People v. Dunn

In People v. Dunn (1974) 39 Cal.App.3d 418, the defendant was charged with animal cruelty under Penal Code section 597, subdivision (a). The trial court instructed that malice meant "an intent to do a wrongful act." (Dunn, at p. 420.) At the time, Penal Code section 597 was written very differently. Penal Code section 597, subdivision (a) (hereafter subdivision (a)) applied exclusively to cruelty to an animal owned by another; it expressly required malice. Penal Code section 597, subdivision (b) (hereafter subdivision (b)) applied to cruelty to any animal, and it did not expressly require malice. (People v. Dunn, supra, 39 Cal.App.3d at p. 420; see Stats. 1972, ch. 779, 1, p. 1394.) The defendant therefore argued that the malice required under subdivision (a) must be malice toward the owner of the animal. (Dunn, at pp. 420-421.) The appellate court disagreed.
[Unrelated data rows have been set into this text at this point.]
Lemma write_slice_lookup o n vs v k :
  write_slice o n vs v !! k
  = if decide (o <= k < o + length (take n vs) /\ k < length v)
    then take n vs !! (k - o) else v !! k.
Proof.
  unfold write_slice. case_decide as Hk.
  - apply list_lookup_inserts; lia.
  - destruct (decide (k < o)); [by apply list_lookup_inserts_lt|].
    destruct (decide (o + length (take n vs) <= k));
      [by apply list_lookup_inserts_ge|].
    rewrite (lookup_ge_None_2 v) by lia.
    apply lookup_ge_None_2. rewrite length_inserts. lia.
Qed.

Lemma write_length v i : length (write v i) = length v.
Proof. apply write_slice_length. Qed.

Lemma write_lookup v i k :
  write v i !! k
  = if decide (off i <= k < off i + length (take (cnt i) (vals i))
               /\ k < length v)
    then take (cnt i) (vals i) !! (k - off i) else v !! k.
Proof. apply write_slice_lookup. Qed.

Lemma writes_length l v : length (foldl write v l) = length v.
Proof.
  revert v; induction l as [|i l IH]; intros v; simpl; [done|].
  by rewrite IH, write_length.
Qed.

Lemma writes_agree l v v' k :
  length v = length v' -> v !! k = v' !! k ->
  foldl write v l !! k = foldl write v' l !! k.
Proof.
  revert v v'; induction l as [|i l IH]; intros v v' Hl Hk; simpl; [done|].
  apply IH.
  - by rewrite !write_length.
  - rewrite !write_lookup, Hl. case_decide; [done|]. exact Hk.
Qed.

Lemma writes_kept_or_fixed l v k :
  foldl write v l !! k = v !! k
  \/ forall v', length v' = length v ->
       foldl write v' l !! k = foldl write v l !! k.
Proof.
  revert v; induction l as [|i l IH]; intros v; simpl; [by left|].
  destruct (IH (write v i)) as [Hkept|Hfixed].
  - rewrite write_lookup in Hkept.
    case_decide as Hr.
    + right. intros v' Hl. apply writes_agree.
      * by rewrite !write_length.
      * rewrite !write_lookup, Hl. by rewrite !decide_True by done.
    + left. exact Hkept.
  - right. intros v' Hl. apply Hfixed. by rewrite !write_length.
Qed.

(** Writing the same slices a second time changes nothing. *)
Lemma writes_idempotent l v :
  foldl write (foldl write v l) l = foldl write v l.
Proof.
  apply list_eq. intros k.
  destruct (writes_kept_or_fixed l v k) as [Hkept|Hfixed].
  - apply writes_agree; [apply writes_length|exact Hkept].
  - apply Hfixed, writes_length.
Qed.
End slice_writes.

(** ** The passes *)

Lemma have_output_idempotent env ral :
  have_output env (have_output env ral) = have_output env ral.
Proof.
  unfold have_output, set_oalign. cbn. f_equal.
  apply (writes_idempotent
           (fun i => int_at (_ooffset ral) i) (fun i => int_at (_ocount ral) i)
           (fun i => have_flow (aligner_at (_aligners ral) i)
                       (slice (_ialign ral) (int_at (_ioffset ral) i)
                          (int_at (_icount ral) i))
                       (int_at (_ocount ral) i)
                       (flow_code (element_map env (etype_name (_router ral) i))))).
Qed.

Lemma want_input_idempotent env ral :
  want_input env (want_input env ral) = want_input env ral.
Proof.
  unfold want_input, set_ialign. cbn. f_equal.
  apply (writes_idempotent
           (fun i => int_at (_ioffset ral) i) (fun i => int_at (_icount ral) i)
           (fun i => want_flow (aligner_at (_aligners ral) i)
                       (slice (_oalign ral) (int_at (_ooffset ral) i)
                          (int_at (_ocount ral) i))
                       (int_at (_icount ral) i)
                       (flow_code (element_map env (etype_name (_router ral) i))))).
Qed.

Lemma vectors_differ_false n (new old : list Alignment) :
  length new = n -> length old = n ->
  vectors_differ n new old = false -> new = old.
Proof.
  intros Hn Ho Hd. apply list_eq. intros k.
  destruct (decide (k < n)) as [Hk|Hk].
  - unfold vectors_differ in Hd.
    assert (Alignment_ne (align_at new k) (align_at old k) = false) as Hne.
    { destruct (Alignment_ne (align_at new k) (align_at old k)) eqn:E; [|done].
      rewrite <- Hd. symmetry. apply existsb_exists. exists k. split; [|done].
      apply in_seq. lia. }
    unfold Alignment_ne in Hne. apply negb_false_iff, bool_decide_eq_true in Hne.
    unfold align_at in Hne.
    destruct (lookup_lt_is_Some_2 new k ltac:(lia)) as [a Ha].
    destruct (lookup_lt_is_Some_2 old k ltac:(lia)) as [b Hb].
    rewrite Ha, Hb in *. simpl in Hne. by subst.
  - rewrite !lookup_ge_None_2 by lia. done.
Qed.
It reasoned that subdivision (b), by using such words as "tortures," "torments," and "cruelly beats," still implicitly required malice, in the sense of an intent to do a wrongful act. (People v. Dunn, supra, 39 Cal.App.3d at pp. 420-421.) It concluded: "Thus we find no error in the court's failure to instruct that the word 'maliciously' imports a wish to 'vex, annoy, or injure another person.' That instruction would be proper under a statute designed to proscribe malicious mischief, but has no place in a statute intended to prohibit cruelty to animals, which section 597 clearly is intended to do." (Id. at p. 421.) In sum, then, Dunn held that, in a prosecution under subdivision (a), the trial court is not required to instruct that malice consists of a wish to injure another person. It reasoned that the malice expressly required under subdivision (a) could be the same kind of malice implicitly required under subdivision (b). However, it did not hold that such an instruction would be erroneous. Indeed, its analysis suggests the contrary. Its statement that such an instruction "has no place" in a prosecution under subdivision (a) seems to be simply overbroad dictum.